According to the state government, the continuous water supply to the project would deprive 60,000 acres of water that would have adverse impact on agriculture production.

“Chhattisgarh can ensure the water availability to the Sipat project from Hasdeo Bango only for two-three years and by that time the NTPC should lay 50 km pipeline from Mahanadi river to the plant site to meet the water requirements of the project,” Singh told Ramesh at the meeting.

Ramesh said a joint survey would be conducted by the state and central governments this year for construction of an anicut on Mahanadi river.

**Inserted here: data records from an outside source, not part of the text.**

Lemma release_users_filter (asg : dict string) (q : string) :
  NoDup (map fst asg) ->
  release_users asg q = filter (fun p => negb (lower (snd p) =? q)%string) asg.
Proof.
  unfold release_users. induction asg as [|[k v] r IH]; intro Hnd; simpl; [reflexivity|].
  inversion Hnd as [|? ? Hk Hr]; subst.
  destruct (lower v =? q)%string; simpl.
  - rewrite String.eqb_refl. now apply IH.
  - rewrite fold_dict_pop_skip; [now rewrite IH|].
    intro Hin. apply Hk. apply in_map_iff in Hin. destruct Hin as (p & <- & Hp).
    apply in_map. apply filter_In in Hp. tauto.
Qed.

Lemma process_waitlist_after_change_assignments (f : Z) (s : Store) :
  user_team_assignments (process_waitlist_after_change f s) = user_team_assignments s.
Proof.
  unfold process_waitlist_after_change.
  destruct (get_event s); [|reflexivity]. now destruct (_ || _)%bool.
Qed.

(** X12.  An accepted cancellation releases exactly the actors bound to the
    cancelled team, whatever the casing of their binding: the assignments
    left are the old ones without every entry whose team, lower-cased, is
    the cancelled name; all other bindings stay, in their order. *)
Theorem cancellation_releases_the_team
  (i : Interaction) (team_name : string) (is_admin : bool) (s : Store) :
  passes_validation i team_name 0 is_admin s = true ->
  NoDup (map fst (user_team_assignments s)) ->
  exists s',
    update_team_size i team_name 0 is_admin s = Some (true, s')
    /\ user_team_assignments s'
       = filter (fun p => negb (lower (snd p) =? lower (strip team_name))%string)
                (user_team_assignments s).
Proof.
  intros Hp Hnd.
  destruct (passes_validation_facts _ _ _ _ _ Hp) as (_ & _ & event & He).
  rewrite (update_team_size_accepted _ _ _ _ _ event He Hp).
  eexists. split; [reflexivity|].
  unfold apply_team_size. rewrite Bool.andb_false_r. simpl.
  match goal with |- context [if ?c then _ else _] => destruct c end.
  - rewrite process_waitlist_after_change_assignments. simpl.
    now apply release_users_filter.
  - simpl. now apply release_users_filter.
Qed.

Lemma cancellation_releases_the_team_witness :
  exists s',
    update_team_size alice "Alpha" 0 false queue_store = Some (true, s')
    /\ user_team_assignments s'
       = filter (fun p => negb (lower (snd p) =? lower (strip "Alpha"))%string)
                (user_team_assignments queue_store).
Proof.
  apply (cancellation_releases_the_team alice "Alpha" false queue_store);
    [ reflexivity | ].
  repeat constructor; simpl; intuition discriminate.
Defined.

(** ** Reopening the registration *)

Section Reopening.
Variables DEFAULT_MAX_SLOTS : Z.

(** X16.  [/open] by an organiser sets the limit to [DEFAULT_MAX_SLOTS],
    whatever it was, and fills the roster from the waitlist up to it: nobody
    is added or lost, and afterwards nobody waits or every slot is taken. *)
Theorem open_command_fills_to_default
  (i : Interaction) (s : Store) (event : Event) :
  get_event s = Some event ->
  organizer i = true ->
  slots_used event <= DEFAULT_MAX_SLOTS ->
  exists event',
    event_data (open_command DEFAULT_MAX_SLOTS i s) = Some event'
    /\ max_slots event' = DEFAULT_MAX_SLOTS
    /\ headcount event' = headcount event
    /\ (waitlist event' = [] \/ slots_used event' = DEFAULT_MAX_SLOTS).
Proof.
  intros He Hi Hle. unfold open_command. rewrite He, Hi. simpl.
  destruct (DEFAULT_MAX_SLOTS - slots_used event >? 0) eqn:Hav; zbool.
  - unfold process_waitlist_after_change.
    erewrite get_event_same_header; [|exact He|reflexivity|reflexivity].
    simpl.
    replace (DEFAULT_MAX_SLOTS - slots_used event <=? 0) with false
      by (symmetry; apply Z.leb_gt; lia).
    destruct (waitlist event) as [|e r] eqn:Ew; simpl.
    + eexists. split; [reflexivity|]. unfold headcount. simpl. rewrite Ew.
      repeat split. now left.
    + eexists. split; [reflexivity|]. unfold promote_event. simpl. rewrite Ew.
      destruct (promote_waitlist (e :: r) _ _ _) as [[[w t] u] pr] eqn:E.
      apply promote_waitlist_account in E. destruct E as (E1 & _ & _ & E4).
      unfold headcount. simpl. rewrite Ew.
      split; [reflexivity|]. split; [exact E1|].
      destruct (E4 Hav) as [->| ->]; [now left | right; lia].
  - eexists. split; [reflexivity|]. unfold headcount. simpl.
    repeat split. right. lia.
Qed.
End Reopening.

Lemma open_command_fills_to_default_witness :
  exists event',
    event_data (open_command 20 olaf queue_store) = Some event'
    /\ max_slots event' = 20
    /\ headcount event' = headcount queue_event
    /\ (waitlist event' = [] \/ slots_used event' = 20).
Proof.
  apply (open_command_fills_to_default 20 olaf queue_store queue_event);
    first [ reflexivity | simpl; lia ].
Defined.

(** ** The confirmation view of a cancellation *)

Lemma update_team_size_strip
  (i : Interaction) (q : string) (n : Z) (a : bool) (s : Store) :
  update_team_size i (strip q) n a s = update_team_size i q n a s.
Proof. unfold update_team_size. now rewrite strip_idem. Qed.

Lemma truthy_strip (q : string) : truthy (strip q) = true -> truthy q = true.
Proof. destruct q; [discriminate | reflexivity]. Qed.

Lemma responded_view_is_inert
  (b : Button) (i : Interaction) (view : TeamUnregisterConfirmationView) (s : Store) :
  has_responded view = true -> snd (press b i view s) = s.
Proof.
  intro H. destruct b; simpl.
  - unfold confirm_callback, check_response. rewrite H.
    now destruct (negb (truthy (view_team_name view))).
  - unfold cancel_callback, check_response. now rewrite H.
Qed.

(** X13.  A confirmation view cancels at most once.  The first
    confirmation of a view made for a non-blank name does what
    [update_team_size] does with size 0; after it, no button of that view
    changes the store any more, whatever the store has become meanwhile. *)
Theorem confirmation_view_acts_once
  (team_name : string) (is_admin : bool) (i : Interaction) (s : Store) :
  truthy (strip team_name) = true ->
  let first := confirm_callback i (new_unregister_view team_name is_admin) s in
  snd first
  = match update_team_size i team_name 0 is_admin s with
    | Some (_, s') => s'
    | None => s
    end
  /\ forall (b : Button) (i2 : Interaction) (s2 : Store),
       snd (press b i2 (fst first) s2) = s2.
Proof.
  intro Ht. pose proof (truthy_strip _ Ht) as Ht0.
  unfold confirm_callback, new_unregister_view, check_response. simpl.
  rewrite Ht0. simpl. rewrite Ht. simpl. rewrite update_team_size_strip.
  destruct (update_team_size i team_name 0 is_admin s) as [[ok s']|]; simpl;
    (split; [reflexivity|]); intros b i2 s2; now apply responded_view_is_inert.
Qed.

Lemma confirmation_view_acts_once_witness :
  let first := confirm_callback alice (new_unregister_view "Alpha" false) queue_store in
  snd first
  = match update_team_size alice "Alpha" 0 false queue_store with
    | Some (_, s') => s'
    | None => queue_store
    end
  /\ forall (b : Button) (i2 : Interaction) (s2 : Store),
       snd (press b i2 (fst first) s2) = s2.
Proof.
  apply (confirmation_view_acts_once "Alpha" false alice queue_store). reflexivity.
Defined.

(** ** The values of the admin team selection *)

Lemma dict_get_in_keys {V : Type} (d : dict V) (k : string) (v : V) :
  dict_get d k = Some v -> In k (map fst d).
Proof.
  induction d as [|[k' v'] r IH]; simpl; [discriminate|].
  destruct (String.eqb_spec k' k) as [->|Hne]; auto.
Qed.

Lemma selector_options_offered (s : Store) (value : string) :
  In value (get_team_options s) -> In value (selector_options s).
Proof.
  unfold selector_options. now destruct (get_team_options s).
Qed.

Lemma waitlist_value_decoded (m : string) :
  (("waitlist_" ++ m)%string =? "no_teams")%string = false
  /\ String.prefix "waitlist_" ("waitlist_" ++ m)%string = true
  /\ slice_from 9 ("waitlist_" ++ m)%string = m.
Proof.
  repeat split. simpl. now destruct m.
Qed.

(** X14.  The selection finds the team that was offered: the value of a
    roster team that is neither ["no_teams"] nor starts with ["waitlist_"]
    opens the edit form of that team with its roster size, and the value
    offered for a waitlist entry opens the form of the first waitlist entry
    of that name; submitting the form is [update_team_size] for that team
    with admin rights. *)
Theorem selected_team_is_the_offered_one (s : Store) (event : Event) :
  get_event s = Some event ->
  (forall team_name size,
     dict_get (teams event) team_name = Some size ->
     team_name <> "no_teams" ->
     String.prefix "waitlist_" team_name = false ->
     In team_name (selector_options s)
     /\ team_selected false team_name s = EditModal (new_team_edit_modal team_name size true))
  /\ (forall team_name stored_name size,
        find (fun entry => (fst entry =? team_name)%string) (waitlist event)
        = Some (stored_name, size) ->
        In ("waitlist_" ++ team_name)%string (selector_options s)
        /\ team_selected false ("waitlist_" ++ team_name)%string s
           = EditModal (new_team_edit_modal team_name size true))
  /\ (forall team_name size i new_size,
        team_edit_on_submit (new_team_edit_modal team_name size true) i (Some new_size) s
        = option_map snd (update_team_size i team_name new_size true s)).
Proof.
  intro He. split; [|split].
  - intros n z Hget Hno Hpre. split.
    + apply selector_options_offered. unfold get_team_options. rewrite He.
      apply in_or_app. left. exact (dict_get_in_keys _ _ _ Hget).
    + unfold team_selected. apply String.eqb_neq in Hno.
      now rewrite Hno, Hpre, He, Hget.
  - intros n n' z Hfind. split.
    + apply selector_options_offered. unfold get_team_options. rewrite He.
      apply in_or_app. right. apply find_some in Hfind. destruct Hfind as [Hin Heq].
      simpl in Heq. apply String.eqb_eq in Heq. subst n'.
      exact (in_map (fun entry => ("waitlist_" ++ fst entry)%string) _ _ Hin).
    + unfold team_selected.
      destruct (waitlist_value_decoded n) as (-> & -> & ->).
      now rewrite He, Hfind.
  - intros n z i new_size. unfold team_edit_on_submit, new_team_edit_modal. simpl.
    now rewrite update_team_size_strip.
Qed.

The thermal plant, with three units of 660 MW each and two units of 500 MW each, is coming up on 4,300 acres in Sipat.

According to officials, the plant will be the country’s first project to operate on super-critical boilers, which burn less fuel to produce the same quantity of electricity compared to conventional boilers.

Once commissioned, the Sipat project is expected to end the decade-old power crisis in several states, particularly the country’s western region covering Maharashtra, Madhya Pradesh and Gujarat.

The first 500 MW Sipat unit was to be commissioned in October last year and the second one of similar capacity in March-April this year. But a row with the state government regarding water supply has put the commissioning process on hold.